Reading time 4m15s
Good morning, and welcome to Tokengraph! Today, we’re bringing you a breakdown of Pompliano’s latest video, featuring Will Clemente, an incredible analyst and the founder of Reflexivity Research. They talk all things BTC, and at this pivotal point in the crypto market balance, you don’t want to miss what these guys have to say.
In today’s breakdown:
Bitcoin Halving Is Approaching
Transaction Fees Are Skyrocketing
The Ordinals Craze
In this latest video, Pompliano welcomed Will, a cryptocurrency analyst and CEO of Reflexivity Research, who shed light on several key ongoing events within the Bitcoin ecosystem.
We’ll start with a bullet point rundown, and then go deeper into the topics from there:
Bitcoin transactions have reached an all-time high, driven primarily by the rise of Ordinals, on-chain inscriptions attached to individual Satoshis.

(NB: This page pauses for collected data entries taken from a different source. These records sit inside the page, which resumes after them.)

(* ===== verification/BitArray.v ===== *)
(** * Bit arrays (lib/utils/bitarray.c)

    An array of bits in 32-bit bundles.  Operations on a region compute masks
    for its first and last bundle and treat the bundles in between as a whole.
    An access outside the bundles is [None].  [size_t] has 32 bits. *)

From Stdlib Require Import ZArith Lia Bool.
From stdpp Require Import base numbers list sets.
From S2P Require Import Prelude.

Open Scope Z_scope.

Definition EFAULT : Z := 14.
Definition EEXIST : Z := 17.

(** ** [struct sys_bitarray] and its operations *)

Record sys_bitarray := mk_bitarray { num_bits : Z; num_bundles : Z; bundles : list Z }.

Definition bundle_bitness : Z := 32.

(** *** Bits of a word: [find_lsb_set] (arch/common/ffs.h) and [POPCOUNT] *)

Fixpoint lsb_loop (n : nat) (bit op : Z) : Z :=
  match n with
  | O => 0
  | S n => if flag_any op (BIT bit) then bit + 1 else lsb_loop n (bit + 1) op
  end.

Definition find_lsb_set (op : Z) : Z := if op =? 0 then 0 else lsb_loop 32 0 op.

Definition word_bits (x : Z) : list Z := filter (λ j, Z.testbit x j = true) (seqZ 0 32).

Definition POPCOUNT (x : Z) : Z := Z.of_nat (length (word_bits x)).

(** *** Access to the bundles *)

Definition get_bundle (ba : sys_bitarray) (idx : Z) : option Z := bundles ba !! Z.to_nat idx.

Definition set_bundle (idx v : Z) (ba : sys_bitarray) : option sys_bitarray :=
  _ ← get_bundle ba idx;
  Some (mk_bitarray (num_bits ba) (num_bundles ba) (<[Z.to_nat idx := v]> (bundles ba))).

The increased transaction fees and demand on the network create a favorable environment for the adoption of layer-two solutions like the Lightning Network.
Ordinals have generated over $7.6 million in transaction fees for the Bitcoin network and have been compared to Ethereum's NFTs and have.
Bitcoin's hash rate has also hit a new all-time high due to increased transactional activity, incentivizing miners with higher transaction fees.
Will's research on Bitcoin's four-year halving cycles indicates that the impact of supply halving diminishes over time due to the increasing pool of circulating supply.
Will Clemente (@WClementeIII) breaks down bitcoin's hash-rate, transaction volume, number of users, and the macro economic backdrop.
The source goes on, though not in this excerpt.